Text Peter Krauskopf
Wenn wir in der Toskana wären, würde man die neue rote Farbe des Restaurants wahrscheinlich mit dem schönen Namen „Ochsenblut“ bezeichnen. Wenn wir in der Toskana wären, hätte die Fassade, auch wenn der Anstrich nagelneu ist, von Anfang an den romantischen Touch des Antiken und Rustikalen. Doch das ganz frische renovierte und mit neuen Möbeln hell und freundlich ausgestatte Restaurant wirkt noch jungfräulich wärmegedämmt, präzise und ordentlich. Und dennoch, bei dem strahlenden Sonnenschein, den im Wind flatternden Sonnenschirmen, dem Kaffee und hausgemachten Kuchen, den Limonaden und Bierchen, den kleinen und größeren Gerichten, die an den bis zu 160 Biergartenplätzen serviert werden, steigen in einem wohlige Urlaubsgefühle auf. Erstaunlich viele Spaziergänger und Fahrradfahrer, Hundefreundinnen, Rentner, Rentnerinnen und sogar zwei Gastrojournalisten genießen an diesem Mittwochnachmittag ganz einfach die gemütlich, spätsommerliche Atmosphäre bei Mowwe.

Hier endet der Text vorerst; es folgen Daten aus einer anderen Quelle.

(** A file reads back as it was written: every record in order with its stamp
    and its octets, and a record cut off at the end is dropped. *)
Lemma pcap_reads v header original cs rest : In v variants -> zlen header = 20 ->
  Forall captured_fits cs -> 0 <= original < 2 ^ 32 -> cut_off v rest ->
  pcap_records stamp (encode_pcap v header original cs ++ rest) = Ok (map (reading v) cs).
Proof.
  intros Hv Hh Hcs Ho Hr. unfold pcap_records, encode_pcap.
  set (body := concat (map (encode_record v original) cs)).
  assert (length cs < length ((va_magic v ++ header ++ body) ++ rest))%nat as Hfuel.
  { rewrite !length_app. assert (length cs <= length body)%nat; [|unfold zlen in *; lia].
    unfold body. clear -Hv. induction cs as [|c cs IH]; [done|]. cbn [map concat length]. rewrite length_app.
    pose proof (encode_record_length v original c Hv) as Hl. pose proof (zlen_nonneg (ca_data c)).
    unfold zlen in *. lia. }
  assert (take 4 ((va_magic v ++ header ++ body) ++ rest) = va_magic v) as Hmagic
    by (destruct Hv as [<-|[<-|[<-|[<-|[]]]]]; reflexivity).
  rewrite Hmagic.
  assert (zlen (va_magic v ++ header) = 24) as Hpre
    by (rewrite zlen_app, Hh; destruct Hv as [<-|[<-|[<-|[<-|[]]]]]; reflexivity).
  pose proof (loop_reads v original cs (va_magic v ++ header) rest 24
    (length ((va_magic v ++ header ++ body) ++ rest)) Hv Hcs Ho Hpre Hr Hfuel) as Hl.
  fold body in Hl. rewrite <-!app_assoc in *.
  assert (pcap_order (va_magic v) = Ok (va_read v, va_nano v)) as ->
    by (destruct Hv as [<-|[<-|[<-|[<-|[]]]]]; reflexivity).
  cbn [rbind fst snd]. by rewrite Hl.
Qed.
(** What [Canonicalize] makes of a clean path. *)
Definition canonical_of (file : bytes) : outcome path_err bytes :=
  if bool_decide (file = dotdot) then Err ErrPathTraversingUpwards
  else if hasPrefix file (dotdot ++ [PathSeparator]) then Err ErrPathTraversingUpwards
  else if hasPrefix file [PathSeparator] then
    if bool_decide (file = [PathSeparator]) then Ret dot else Ret (tl file)
  else Ret file.
Lemma canonical_of_rel ds : Forall proper ds -> canonical_of (render false ds) = Ret (render false ds).
Proof.
  intros Hd. destruct (proper_not_upwards ds Hd) as (H1 & H2 & H3). unfold canonical_of.
  by rewrite bool_decide_false, H2, H3.
Qed.
Lemma canonical_of_abs ds : Forall proper ds -> canonical_of (render true ds) = Ret (render false ds).
Proof.
  intros Hd. unfold canonical_of, render. rewrite bool_decide_false by done.
  replace (hasPrefix (PathSeparator :: _) (_ ++ _)) with false by done.
  replace (hasPrefix (PathSeparator :: _) _) with true by (by destruct (join _ _)).
  destruct ds as [|d ds]; [done|]. rewrite bool_decide_false; [done|].
  intros [= E]. destruct (Forall_inv Hd) as (Hne & _). destruct d; [done|by destruct ds].
Qed.
Lemma canonical_of_proper cs r abs : normal abs cs -> canonical_of (render abs cs) = Ret r ->
  exists ds, Forall proper ds /\ r = render false ds.
Proof.
  intros Hn. destruct abs.
  - destruct Hn as (n & ds & -> & Hd & Hn). rewrite (Hn eq_refl). change (replicate 0 dotdot ++ ds) with ds. rewrite canonical_of_abs by done. intros [= <-]. by exists ds.
  - destruct (normal_false_cases cs Hn) as [Hd|[ -> |(cs' & -> & Hne)] ]; [|done|].
    + rewrite canonical_of_rel by done. intros [= <-]. by exists cs.
    + unfold render. rewrite join_cons2 by done. unfold canonical_of. by destruct (bool_decide _).
Qed.
Lemma Canonicalize_proper f r : Canonicalize f = Ret r -> exists ds, Forall proper ds /\ r = render false ds.
Proof.
  unfold Canonicalize. case_bool; [done|]. destruct (Clean_render f) as (cs & Hn & E). rewrite E.
  exact (canonical_of_proper cs r _ Hn).
Qed.
Lemma Canonicalize_rel ds : Forall proper ds -> Canonicalize (render false ds) = Ret (render false ds).
Proof.
  intros Hd. unfold Canonicalize. rewrite (Clean_of_render false) by auto with sync.
  destruct (hasPrefix _ [PathSeparator; PathSeparator]) eqn:E; [|by apply canonical_of_rel].
  destruct (proper_not_upwards ds Hd) as (_ & _ & H). apply hasPrefix_spec in E as [r E]. by rewrite E in H.
Qed.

Vor über 10 Jahren gaben Michael und Gerlinde Mowwe die Landwirtschaft auf und wandelten den Kuhstall ihres Bauernhofes in ein Café um, das sich schon bald großer Beliebtheit erfreute. Das Landschaftsschutzgebiet, das rund um den nahe gelegenen, durch bergbauliche Bergsenkungen entstandenen Lanstroper See ausgewiesen wurde, schrieb die Idylle im Nordosten Dortmunds an der A2 auch für die Zukunft fest, und so lag der Wechsel in die Gastronomie auf der Hand. Für Sohn Alexander, für den schon immer klar war, dass er den Familienbetrieb weiter führen wollte, war die Entscheidung, eine Ausbildung als Koch zu machen, da ziemlich einfach. Seit 2016 ist der heute 32-Jährige ebenfalls Teilhaber, und auf seine Initiative ist auch die Wandlung des Hofes vom Café zum Restaurant zurückzuführen.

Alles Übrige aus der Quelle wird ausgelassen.